Steps to add servo pad joystick:

  1. Open Interface Designer (Project Interface Builder).
  2. Add a servo Pad / Joystick widget.
  3. Configure it to control the servo IDs exposed by your PCA9685 skill (via kebab menu settings).
  4. Save and test in mobile app.

Power & wiring checklist (do these before testing)

  • Use a proper power supply for:
    • DC motors (battery pack rated to motor voltage and current).
    • Steering servos (5-6V BEC capable of total servo current).
    • IoTiny power (if using same battery, ensure voltage is within IoTiny allowable range; IoTiny I/O may output whatever Vin is - be careful).
  • Always connect grounds together (IoTiny, PCA9685 power GND, motor controller GND).
  • Ensure PCA9685 V+ is the servo supply and the logic Vcc to PCA9685 matches IoTiny IC logic (3.3V safe).
  • If powering motors from a higher voltage, use motor drivers with proper voltage/logic separation.
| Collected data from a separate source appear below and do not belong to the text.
(** What the page shows after the uploads: the layers added to the map, the
    [st.error] messages, and whether a map with layers is drawn. *)
Record page_result (gdf : Type) := mkPage {
  pg_layers : list (gdf * string);
  pg_errors : list string;
  pg_layered_map : bool }.

Arguments mkPage {gdf}. Arguments pg_layers {gdf}.
Arguments pg_errors {gdf}. Arguments pg_layered_map {gdf}.

Section VectorPage.

(** The reader applied to a saved file ([json.load] then
    [GeoDataFrame.from_features], or [gpd.read_file] with or without the
    KML driver): a GeoDataFrame or an exception. *)
Variable gdf : Type.
Variable load : reader -> string -> list Byte.byte -> string + gdf.
(** [tempfile.gettempdir()]. *)
Variable tmp : string.
(** The centroid computation on the concatenated frames: an exception, or
    the map centre (the map drawing itself has no observable result here). *)
Variable centroid : list gdf -> string + unit.

(** [for file in data: ...] of [app()], with its [try]/[except]/[continue]. *)
Fixpoint load_loop (data : list uploaded) (all_gdfs : list (gdf * string))
    (errors : list string) : list (gdf * string) * list string :=
  match data with
  | [] => (all_gdfs, errors)
  | file :: rest =>
      let file_path := save_uploaded_path tmp (up_uuid file) (up_name file) in
      let layer_name := fst (splitext (up_name file)) in
      match load (route file_path) file_path (up_content file) with
      | inl e => load_loop rest all_gdfs (errors ++ [load_error (up_name file) e])
      | inr g => load_loop rest (all_gdfs ++ [(g, layer_name)]) errors
      end
  end.

(** The [if data:] branch of [app()] up to the markers. *)
Definition vector_page (data : list uploaded) : page_result gdf :=
  match data with
  | [] => mkPage [] [] false
  | _ =>
      let '(all_gdfs, errors) := load_loop data [] [] in
      match all_gdfs with
      | [] => mkPage [] (errors ++ [no_valid_error]) false
      | _ =>
          match centroid (map fst all_gdfs) with
          | inl e =>
              mkPage all_gdfs
                (errors ++ [("Failed to calculate centroids: " ++ e)%string])
                false
          | inr _ => mkPage all_gdfs errors true
          end
      end
  end.

(** Spec-side reading of one upload: its layer, or its error message. *)
Definition upload_outcome (file : uploaded) : string + (gdf * string) :=
  let file_path := save_uploaded_path tmp (up_uuid file) (up_name file) in
  match load (route file_path) file_path (up_content file) with
  | inl e => inl (load_error (up_name file) e)
  | inr g => inr (g, fst (splitext (up_name file)))
  end.

Definition upload_layers (file : uploaded) : list (gdf * string) :=
  match upload_outcome file with inr x => [x] | inl _ => [] end.

Definition upload_errors (file : uploaded) : list string :=
  match upload_outcome file with inl m => [m] | inr _ => [] end.

End VectorPage.

(** ** Concrete scenarios *)

Module Scenario.

(** A model that answers every frame with the frame it was given. *)
Definition eng_ok (m : unit) (r : request) : string + (frame * unit) :=
  inr (req_frame r, m).

(** A model that raises on the frame with identifier 5 only. *)
Definition eng_fault5 (m : unit) (r : request) : string + (frame * unit) :=
  if Nat.eqb (fr_id (req_frame r)) 5 then inl "engine fault"%string
  else inr (req_frame r, m).

(** Ten full-HD frames numbered 1 to 10. *)
Definition ten_frames : list frame :=
  map (fun n => mkFrame 1920 1080 n) (seq 1 10).

Definition resized (fs : list frame) : list frame :=
  map (fun f => cv2_resize f 720 405) fs.

(** The stored video "Tower" has ten readable frames; nothing else opens. *)
Definition stored_world (d : descriptor) : option (list read_item) :=
  match d with
  | DPath p =>
      if String.eqb p "videos/tower.mp4"%string
      then Some (map RFrame ten_frames) else None
  | DIndex _ => None
  end.

Definition no_youtube (u : string) : string + option string := inr None.

Definition bytetrack : option string := Some "bytetrack.yaml"%string.
(** C10: the one query [List] sends starts with the model and an
    [id DESC] ordering, set before any call of the filter, and asks for no
    other ordering; the queries of [Get] and [Exists] carry no ordering at
    all.  So a store that sorts by descending id when that is the ordering
    asked for hands [List] rows in descending id order, whatever the filter. *)
Theorem list_orders_by_id_desc {T} `{db : bun.DB T} (f : Filter) (w : bun.World T) :
  (exists r w' added,
     CRUD.List f w = Some (r, w') /\
     (forall q log, bun.heap w !! q = Some log ->
        log_after q (applyFilter q f w) = Some (log ++ added)) /\
     bun.sent w' = bun.sent w
       ++ [bun.ScanModel (bun.DModel bun.DestSlice :: bun.DOrder "id DESC" :: added)] /\
     order_by (bun.DModel bun.DestSlice :: bun.DOrder "id DESC" :: added)
     = ["id DESC"%string]) /\
  (exists r w' sql,
     CRUD.Get f w = Some (r, w') /\
     bun.sent w' = bun.sent w ++ [bun.ScanModel sql] /\
     forall s, ~ In (bun.DOrder s) sql) /\
  (exists b w' sql,
     CRUD.Exists f w = Some (b, w') /\
     bun.sent w' = bun.sent w ++ [bun.ScanInt64 sql] /\
     forall s, ~ In (bun.DOrder s) sql) /\
  (forall id_of : T -> Z, honours_id_desc id_of ->
     forall results err w',
       CRUD.List f w = Some ((results, err), w') ->
       Sorted (fun a b => id_of b <= id_of a) results).
Proof.
  assert (Hget : forall s, ~ In (bun.DOrder s) (get_query f)).
  { intros s Hin. apply order_by_In in Hin. unfold get_query in Hin.
    simpl in Hin. by rewrite order_by_filter in Hin. }
  assert (Hlist : order_by (list_query f) = ["id DESC"%string]).
  { unfold list_query. simpl. by rewrite order_by_filter. }
  split; [|split; [|split]].
  - rewrite List_run. do 2 eexists. exists (filter_directives f).
    split; [reflexivity|]. split; [|split; [reflexivity | exact Hlist]].
    intros q log Hq. rewrite (applyFilter_live f q log w Hq).
    unfold log_after. apply set_log_lookup.
  - rewrite Get_run. do 2 eexists. exists (get_query f).
    split; [reflexivity|]. split; [reflexivity | exact Hget].
  - rewrite Exists_run. do 2 eexists. exists (get_query f).
    split; [reflexivity|]. split; [reflexivity | exact Hget].
  - intros id_of Hstore results err w'. rewrite List_run. intros [= Hres _].
    pose proof (Hstore (bun.sent w) (list_query f) _ Hlist eq_refl) as Hsorted.
    destruct (bun.scan_rows (bun.sent w) (list_query f)) as [rows [e|]];
      simpl in *; inversion Hres; subst.
    + constructor.
    + by apply Hsorted.
Qed.

Lemma table_db_honours_id_desc : @honours_id_desc Z Fixture.table_db (fun row => row).
Proof.
  intros hist q rows Horder <- _. simpl. unfold Fixture.has_order. rewrite Horder.
  repeat constructor; lia.
Qed.

Lemma list_orders_by_id_desc_witness :
  exists w',
    @CRUD.List Z Fixture.table_db Fixture.mixed Fixture.world0 = Some (([3; 2; 1], None), w') /\
    Sorted (fun a b => b <= a) [3; 2; 1].
Proof.
  destruct (@list_orders_by_id_desc Z Fixture.table_db Fixture.mixed Fixture.world0)
    as (_ & _ & _ & Hsorted).
  eexists. split; [reflexivity|].
  exact (Hsorted (fun row => row) table_db_honours_id_desc _ _ _ eq_refl).
Defined.

(** * Further properties of the compiler *)


Lemma Forall_map_all {A} (P : bun.Directive -> Prop) (g : A -> bun.Directive) (xs : list A) :
  (forall x, P (g x)) -> Forall P (map g xs).
Proof.
  intros Hg. induction xs as [|x xs IH]; simpl; constructor; [apply Hg | exact IH].
Qed.

Lemma is_filter_call_directives (f : Filter) :
  Forall (fun d => is_filter_call d = true) (filter_directives f).
Proof.
  unfold filter_directives, limit_clause, offset_clause, and_groups, or_groups, where_groups.
  repeat (apply Forall_app; split);
    try (apply Forall_map_all; intros kv; reflexivity).
  - destruct (0 <? Limit f); repeat constructor.
  - destruct (0 <? Offset f); repeat constructor.
Qed.



(** X2: [applyFilter] works on the handle it is given and on nothing else:
    the calls that handle already held stay in front, every other handle of
    the world keeps its calls, and no statement is sent to the store. *)
Theorem applyFilter_frame {T} (f : Filter) (q : bun.SelectQuery) (w : bun.World T)
    (log : list bun.Directive) :
  bun.heap w !! q = Some log ->
  exists w' added,
    applyFilter q f w = Some (q, w') /\
    bun.heap w' !! q = Some (log ++ added) /\
    (forall q', q' <> q -> bun.heap w' !! q' = bun.heap w !! q') /\
    bun.sent w' = bun.sent w.
Proof.
  intros Hq. exists (bun.set_log q (log ++ filter_directives f) w), (filter_directives f).
  split; [by apply applyFilter_live|].
  split; [apply set_log_lookup|].
  split; [|reflexivity].
  intros q' Hne. apply set_log_lookup_ne. congruence.
Qed.

Lemma applyFilter_frame_witness :
  exists w',
    applyFilter 1%positive Fixture.mixed Fixture.world2 = Some (1%positive, w') /\
    bun.heap w' !! 2%positive = Some [bun.DOrder "id DESC"] /\
    bun.sent w' = [bun.ExecInsert 3].
Proof.
  assert (Hq : bun.heap Fixture.world2 !! 1%positive = Some [bun.DModel bun.DestStruct])
    by (vm_compute; reflexivity).
  destruct (applyFilter_frame Fixture.mixed 1%positive Fixture.world2 _ Hq)
    as (w' & added & Hrun & _ & Hothers & Hsent).
  exists w'. split; [exact Hrun|]. split; [|exact Hsent].
  rewrite (Hothers 2%positive) by discriminate. vm_compute. reflexivity.
Defined.

(** X3: every call [applyFilter] makes is a limit, an offset, a [Where] or a
    [WhereOr]: it never sets the model and never asks for an ordering. *)
Theorem applyFilter_makes_only_filter_calls {T} (f : Filter) (q : bun.SelectQuery)
    (w : bun.World T) (log : list bun.Directive) :
  bun.heap w !! q = Some log ->
  exists added,
    applyFilter q f w = Some (q, bun.set_log q (log ++ added) w) /\
    Forall (fun d => is_filter_call d = true) added /\
    (forall d, In (bun.DModel d) added -> False) /\
    (forall s, In (bun.DOrder s) added -> False).
Proof.
  intros Hq. exists (filter_directives f).
  split; [by apply applyFilter_live|].
  pose proof (is_filter_call_directives f) as Hall.
  split; [exact Hall|].
  rewrite Forall_forall in Hall.
  split; intros x Hin; apply list_elem_of_In, Hall in Hin; discriminate.
Qed.

Lemma applyFilter_makes_only_filter_calls_witness :
  exists added,
    applyFilter 1%positive Fixture.mixed Fixture.world1
    = Some (1%positive, bun.set_log 1%positive ([] ++ added) Fixture.world1) /\
    Forall (fun d => is_filter_call d = true) added.
Proof.
  destruct (applyFilter_makes_only_filter_calls Fixture.mixed 1%positive Fixture.world1 []
              eq_refl) as (added & Hrun & Hall & _).
  exists added. split; [exact Hrun | exact Hall].
Defined.

(** X4: compiling one filter after another on the same handle appends what
    the first appends alone, then what the second appends alone; what a
    filter appends does not depend on what the handle already holds.  So
    compiling a filter twice repeats its calls. *)
Theorem applyFilter_composes {T} (f g : Filter) (q : bun.SelectQuery) (w : bun.World T)
    (log : list bun.Directive) :
  bun.heap w !! q = Some log ->
  exists a b,
    applyFilter q f w = Some (q, bun.set_log q (log ++ a) w) /\
    applyFilter q g w = Some (q, bun.set_log q (log ++ b) w) /\
    (query <- applyFilter q f ;; applyFilter query g) w
    = Some (q, bun.set_log q (log ++ a ++ b) w).
Proof.
  intros Hq. exists (filter_directives f), (filter_directives g).
  split; [by apply applyFilter_live|]. split; [by apply applyFilter_live|].
  unfold bun.bind. rewrite (applyFilter_live f q log w Hq).
  rewrite (applyFilter_live g q (log ++ filter_directives f)) by apply set_log_lookup.
  by rewrite set_log_twice, <- app_assoc.
Qed.
(* ===== verification/Retry.v ===== *)
(** * Retry decisions and backoff ([retry.py])

    [retry_backoff_ms] and [retry_eligibility], with the float arithmetic and
    the hash of the source.  The backoff is bounded by the configured maximum,
    and the jitter keeps it between the values of the extreme draws. *)
From S2P Require Import Prelude PyFloat PyStr PyVal Models Sha256.
Import PyFloat PyStr PyVal Sha256.

(** ["\x00".join(parts)] *)
Definition nul : string := String zero "".
Definition nul_join (parts : list string) : string := join nul parts.

(** [int.from_bytes(sha256(material).digest()[:8], "big") / 2**64] *)
Definition draw_of_u64 (u : Z) : float := of_ratio u (2 ^ 64).
Definition hash_draw (material : string) : float := draw_of_u64 (digest_u64 material).

Module Retry.

(** [round(capped * factor)] clamped to [0, max_backoff_ms], for one draw. *)
Definition jittered (config : RetryConfig) (capped : Z) (draw : float) : pyres Z :=
  let j := rt_jitter_ratio config in
  let factor := fadd (fsub (of_Z 1) j) (fmul (fmul (of_Z 2) j) draw) in
  fcapped ← float_of_int capped;
  match fround (fmul fcapped factor) with
  | Some r => Ok (Z.min (rt_max_backoff_ms config) (Z.max 0 r))
  | None => Err OverflowError
  end.

Definition capped_backoff (config : RetryConfig) (failed_attempt : Z) : Z :=
  Z.min (rt_initial_backoff_ms config * 2 ^ (failed_attempt - 1)) (rt_max_backoff_ms config).

Definition retry_backoff_ms (config : RetryConfig) (seed : option Z) (case_id : string)
    (iteration failed_attempt : Z) : pyres Z :=
  let capped := capped_backoff config failed_attempt in
  if feq (rt_jitter_ratio config) (Fin 0) then Ok capped
  else
    let material :=
      nul_join [str_of_Z (or0 seed); case_id; str_of_Z iteration; str_of_Z failed_attempt; "retry-jitter"] in
    jittered config capped (hash_draw material).

Definition retry_eligibility (error : ExecutionError) (config : RetryConfig) : string :=
  if negb (String.eqb (ee_category error) "provider") || String.eqb (ee_code error) "circuit_open"
  then "not_retryable"
  else if ee_safe_to_retry error then "retry_safe"
  else if ee_ambiguous error
       then if rt_allow_ambiguous_retries config then "retry_ambiguous" else "ambiguous_blocked"
  else "not_retryable".

(** What the configuration parser accepts ([config._retry]). *)
Definition valid_retry (c : RetryConfig) : Prop :=
  1 <= rt_max_attempts c <= 10 /\
  1 <= rt_initial_backoff_ms c <= rt_max_backoff_ms c /\
  1 <= rt_max_cumulative_backoff_ms c /\
  exists k, rt_jitter_ratio c = Fin k /\ 0 <= k <= one_k /\ repr53 k.

(** ** Draws *)

Lemma draw_of_u64_unit u : 0 <= u < 2 ^ 64 -> exists k, draw_of_u64 u = Fin k /\ 0 <= k <= one_k.
Proof. intros. unfold draw_of_u64. apply of_ratio_unit; lia. Qed.

Lemma hash_draw_unit m : exists k, hash_draw m = Fin k /\ 0 <= k <= one_k.
Proof. apply draw_of_u64_unit, digest_u64_range. Qed.

(** ** Backoff *)

Lemma jittered_range config capped draw b :
  0 <= rt_max_backoff_ms config -> jittered config capped draw = Ok b ->
  0 <= b <= rt_max_backoff_ms config.
Proof.
  unfold jittered. destruct (float_of_int capped); simpl; [|done].
  destruct (fround _); intros Hm [= <-]. lia.
Qed.

Lemma retry_backoff_range config seed cid it n b :
  0 <= rt_initial_backoff_ms config -> 0 <= rt_max_backoff_ms config ->
  retry_backoff_ms config seed cid it n = Ok b -> 0 <= b <= rt_max_backoff_ms config.
Proof.
  intros Hi Hm. unfold retry_backoff_ms, capped_backoff. destruct (feq _ _); [|by apply jittered_range].
  intros [= <-]. pose proof (Z.pow_nonneg 2 (n - 1)). nia.
Qed.

Lemma fsub_one_fin k : 0 <= k <= one_k -> exists a, fsub (of_Z 1) (Fin k) = Fin a /\ 0 <= a <= one_k.
Proof.
  intros Hk. rewrite (of_Z_exact 1) by lia. unfold fsub, fneg, fadd.
  pose proof (small_not_huge 1 ltac:(lia)).
  apply of_units_between; [lia|lia| |lia].
  rewrite <- (Z.mul_1_l one_k). by apply repr53_one_k.
Qed.

(** Doubling is exact. *)
Lemma fmul_two_fin k : 0 <= k <= one_k -> repr53 k -> fmul (of_Z 2) (Fin k) = Fin (2 * k).
Proof.
  intros Hk Hr. rewrite (of_Z_exact 2) by lia. unfold fmul.
  pose proof one_k_pos. pose proof (small_not_huge 2 ltac:(lia)).
  replace (2 * one_k * k) with (2 * k * one_k) by ring.
  apply of_units_exact; [done| |lia].
  replace (2 * k) with (k * 2 ^ 1) by lia. by apply repr53_scale.
Qed.

(** The jitter factor is monotone in the draw. *)
Lemma factor_mono k d1 d2 :
  0 <= k <= one_k -> repr53 k -> 0 <= d1 <= d2 -> d2 <= one_k ->
  exists f1 f2,
    fadd (fsub (of_Z 1) (Fin k)) (fmul (fmul (of_Z 2) (Fin k)) (Fin d1)) = f1 /\
    fadd (fsub (of_Z 1) (Fin k)) (fmul (fmul (of_Z 2) (Fin k)) (Fin d2)) = f2 /\
    fle f1 f2 = true.
Proof.
  intros Hk Hr Hd Hd2. destruct (fsub_one_fin k Hk) as (a & -> & Ha).
  rewrite fmul_two_fin by done.
  eexists _, _. split; [done|]. split; [done|].
  apply fadd_mono_r, fmul_mono_r; lia.
Qed.

Lemma fround_inf c : fround (fmul (Fin c) PInf) = None.
Proof. simpl. unfold inf_of_sign. by destruct (0 <? c), (c <? 0). Qed.

Lemma fround_ninf c : fround (fmul (Fin c) NInf) = None.
Proof. simpl. unfold inf_of_sign. by destruct (0 <? - c), (- c <? 0). Qed.

(** The clamped rounding is monotone in the factor. *)
Lemma clamp_mono config c x y a b :
  0 <= c -> fle x y = true ->
  match fround (fmul (Fin c) x) with
  | Some r => Ok (Z.min (rt_max_backoff_ms config) (Z.max 0 r)) | None => Err OverflowError end = Ok a ->
  match fround (fmul (Fin c) y) with
  | Some r => Ok (Z.min (rt_max_backoff_ms config) (Z.max 0 r)) | None => Err OverflowError end = Ok b ->
  a <= b.
Proof.
  intros Hc Hle Ha Hb.
  destruct (fround (fmul (Fin c) x)) as [ra|] eqn:Ea; simplify_eq.
  destruct (fround (fmul (Fin c) y)) as [rb|] eqn:Eb; simplify_eq.
  enough (ra <= rb) by lia.
  destruct x as [x| | |], y as [y| | |]; try done; simpl in Hle; bool_simpl.
  - eapply fround_mono; [|exact Ea|exact Eb]. by apply fmul_mono_r.
  - by rewrite fround_inf in Eb.
  - by rewrite fround_inf in Ea.
  - by rewrite fround_ninf in Ea.
  - by rewrite fround_ninf in Ea.
  - by rewrite fround_ninf in Ea.
Qed.

Lemma jittered_mono config capped k d1 d2 a b :
  rt_jitter_ratio config = Fin k -> 0 <= k <= one_k -> repr53 k -> 0 <= capped ->
  0 <= d1 <= d2 -> d2 <= one_k ->
  jittered config capped (Fin d1) = Ok a -> jittered config capped (Fin d2) = Ok b -> a <= b.
Proof.
  intros Hj Hk Hr Hc Hd Hd2. unfold jittered. rewrite Hj.
  destruct (factor_mono k d1 d2 Hk Hr Hd Hd2) as (f1 & f2 & -> & -> & Hle).
  unfold float_of_int. destruct (of_Z capped) as [c| | |] eqn:Ec; simpl; try done.
  assert (0 <= c).
  { unfold of_Z, of_ratio in Ec. apply of_units_fin in Ec as ->. apply rnd_sign_pos; [lia|].
    pose proof one_k_pos. nia. }
  by apply clamp_mono.
Qed.

(** With a cap below [2^53] milliseconds no conversion overflows. *)
Lemma jittered_total config capped k d :
  rt_jitter_ratio config = Fin k -> 0 <= k <= one_k -> repr53 k ->
  0 <= capped < 2 ^ 53 -> 0 <= d <= one_k -> exists b, jittered config capped (Fin d) = Ok b.
Proof.
  intros Hj Hk Hr Hc Hd. unfold jittered, float_of_int. rewrite Hj.
  pose proof one_k_pos as Hone.
  destruct (fsub_one_fin k Hk) as (a & -> & Ha). rewrite fmul_two_fin by done.
  rewrite of_Z_exact by lia. simpl.
  pose proof (small_not_huge 2 ltac:(lia)). pose proof (small_not_huge 3 ltac:(lia)).
  pose proof (small_not_huge (2 ^ 53 - 1) ltac:(lia)).
  destruct (of_units_between (2 * k * d) one_k (2 * one_k)) as (x & -> & Hx);
    [done|nia|by apply repr53_one_k|lia|].
  simpl. destruct (of_units_between (a + x) 1 (3 * one_k)) as (y & -> & Hy);
    [done|lia|by apply repr53_one_k|lia|].
  assert (0 <= capped * y <= 2 ^ 53 * (3 * one_k)) as Hcy.
  { split; [apply Z.mul_nonneg_nonneg; lia|apply Z.mul_le_mono_nonneg; lia]. }
  simpl. destruct (of_units_between (capped * one_k * y) one_k (3 * 2 ^ 53 * one_k)) as (z & -> & Hz).
  { done. }
  { replace (capped * one_k * y) with (capped * y * one_k) by ring. nia. }
  - replace (3 * 2 ^ 53 * one_k) with (3 * one_k * 2 ^ 53) by ring.
    apply repr53_scale; [lia|by apply repr53_one_k].
  - apply three_not_huge.
  - simpl. eauto.
Qed.

Lemma capped_range config n :
  valid_retry config -> 1 <= n -> 0 <= capped_backoff config n <= rt_max_backoff_ms config.
Proof.
  intros (_ & Hb & _) Hn. unfold capped_backoff. pose proof (Z.pow_pos_nonneg 2 (n - 1)). nia.
Qed.

(** ** Properties *)

(** C24.  For a validated retry configuration the backoff is always computed,
    stays within [0, max_backoff_ms], and the jitter keeps it between the
    delays of the two extreme draws 0.0 and 1.0; without jitter it is the
    capped exponential itself. *)
Theorem retry_backoff_window config seed case_id iteration failed_attempt :
  valid_retry config -> rt_max_backoff_ms config < 2 ^ 53 -> 1 <= failed_attempt ->
  exists b, retry_backoff_ms config seed case_id iteration failed_attempt = Ok b /\
    0 <= b <= rt_max_backoff_ms config /\
    let capped := capped_backoff config failed_attempt in
    (feq (rt_jitter_ratio config) (Fin 0) = true -> b = capped) /\
    (feq (rt_jitter_ratio config) (Fin 0) = false ->
     exists lo hi, jittered config capped (Fin 0) = Ok lo /\
                   jittered config capped (of_Z 1) = Ok hi /\ lo <= b <= hi).
Proof.
  intros Hv Hmax Hn. pose proof (capped_range _ _ Hv Hn) as Hc.
  destruct Hv as (_ & Hb & _ & k & Hj & Hk & Hr). pose proof one_k_pos.
  unfold retry_backoff_ms. destruct (feq _ _) eqn:E.
  { eexists. split_and!; [done|lia|lia|done|done]. }
  destruct (hash_draw_unit (nul_join [str_of_Z (or0 seed); case_id; str_of_Z iteration;
    str_of_Z failed_attempt; "retry-jitter"])) as (d & -> & Hd).
  set (capped := capped_backoff config failed_attempt) in *.
  assert (of_Z 1 = Fin one_k) as -> by (rewrite of_Z_exact by lia; f_equal; lia).
  destruct (jittered_total config capped k d) as [b Hbk]; [done..|lia|done|].
  destruct (jittered_total config capped k 0) as [lo Hlo]; [done..|lia|lia|].
  destruct (jittered_total config capped k one_k) as [hi Hhi]; [done..|lia|lia|].
  exists b. pose proof (jittered_range config capped (Fin d) b ltac:(lia) Hbk).
  pose proof (jittered_mono config capped k 0 d lo b Hj Hk Hr ltac:(lia) ltac:(lia) ltac:(lia) Hlo Hbk).
  pose proof (jittered_mono config capped k d one_k b hi Hj Hk Hr ltac:(lia) ltac:(lia) ltac:(lia) Hbk Hhi).
  split_and!; [done|lia|lia|done|]. intros _. exists lo, hi. split_and!; [done|done|lia|lia].
Qed.

Definition sample_retry : RetryConfig := mkRetry 3 100 2000 5000 (of_ratio 2 10) false.

Lemma sample_retry_valid : valid_retry sample_retry.
Proof.
  unfold valid_retry. simpl. repeat split; try lia.
  destruct (of_ratio_unit 2 10) as (k & Hk & Hr); [lia..|]. exists k. split_and!; [done|lia|lia|].
  unfold of_ratio in Hk. apply of_units_fin in Hk as ->. apply rnd_repr53. lia.
Qed.

(** With seed 42 the first retry of ["case-1"] waits 81 ms. *)
Lemma retry_backoff_window_witness :
  retry_backoff_ms sample_retry (Some 42) "case-1" 0 1 = Ok 81 /\
  exists b, retry_backoff_ms sample_retry (Some 42) "case-1" 0 1 = Ok b /\ 0 <= b <= 2000.
Proof.
  split; [vm_compute; reflexivity|].
  destruct (retry_backoff_window sample_retry (Some 42) "case-1" 0 1) as (b & Hb & Hr & _);
    [exact sample_retry_valid|reflexivity|lia|].
  exists b. split; [exact Hb|exact Hr].
Defined.

(** A retry is only ever granted to a provider error that is not a
    circuit rejection, and it is granted exactly when the error is safe to
    retry or ambiguous with ambiguous retries allowed. *)
Theorem retry_eligibility_spec error config :
  startswith "retry_" (retry_eligibility error config) = true <->
  ee_category error = "provider" /\ ee_code error <> "circuit_open" /\
  (ee_safe_to_retry error = true \/
   ee_ambiguous error = true /\ rt_allow_ambiguous_retries config = true).
Proof.
  unfold retry_eligibility.
  destruct (String.eqb_spec (ee_category error) "provider") as [Hc|Hc]; simpl; [|naive_solver].
  destruct (String.eqb_spec (ee_code error) "circuit_open") as [Ho|Ho]; simpl; [naive_solver|].
  destruct (ee_safe_to_retry error), (ee_ambiguous error), (rt_allow_ambiguous_retries config);
    simpl; naive_solver.
Qed.

End Retry.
Example JavaScript snippets

  1. Simple example: set a virtual servo position (when your PCA9685 skill maps servos to virtual ports v0..v5).
  • Note: when specifying virtual servo constants do not put them in quotes; use v0, v1, etc.
// Example: center steering servos (set to 90)
Servo.setPosition(v0, 90);
Servo.setPosition(v1, 90);
Servo.setPosition(v2, 90);
Servo.setPosition(v3, 90);
Servo.setPosition(v4, 90);
Servo.setPosition(v5, 90);
print("Steering servos centered");
  1. Example: use Motion commands to forward for 2 seconds (if you have a Movement Panel registered)
Movement.forward(200); // speed 0-255
sleep(2000);           // milliseconds
Movement.stop();
print("Move complete");
  1. If you use I2C directly to drive PCA9685 registers, use I2C.write in JavaScript - but it’s easier to use a PCA9685 skill or library. If you need an I2C code example for the PCA9685 registers I can provide it (it’s a bit more involved).

Stepbystep summary (quick)

  1. Add required robot skills in ARC:
    • Camera Device (Custom source)
    • Stream All The Video Sources (configure target Camera Device and URL) - open settings via kebab (three lines).
    • Add PCA9685 robot skill or plan to create one (Project Add Robot Skill).
    • Add motor driver control skill or create a small custom Movement Panel if using many motors.
  2. Wire PCA9685 to IoTiny IC pins (SCL/SDA) and power PCA9685 with servo battery (common ground).
  3. Wire motor driver inputs to IoTiny or to another microcontroller that ARC talks to (UART/IC) depending on driver.
  4. Configure mobile Interface Designer with Joystick or servo Pad for mobile control.
  5. Test incremental: camera stream, then steering servos, then drive motors.

Questions for you (so I can give exact wiring, code, and skill config)

  1. Are the six drive wheels driven by DC motors (with gearboxes) or by continuous rotation servos?
  2. If DC motors: which motor driver(s) are you planning to use? (part number or type)
  3. Will you group the 3 left motors and 3 right motors together (differential drive), or do you want independent motor control per wheel?
  4. Are the steering servos standard hobby servos (positioning servos) or continuous rotation?
  5. Do you already have a PCA9685 robot skill in ARC, or do you want me to provide a simple IC/PCA9685 code example for a custom skill?
  6. What stream URL format does your ESP32CAM provide? (example: http://192.168.1.50:81/stream or rtsp://... )

Answer those and I’ll give you wiring diagrams, a PCA9685 control script (JavaScript), and exact ARC skill settings + the Interface Designer mapping.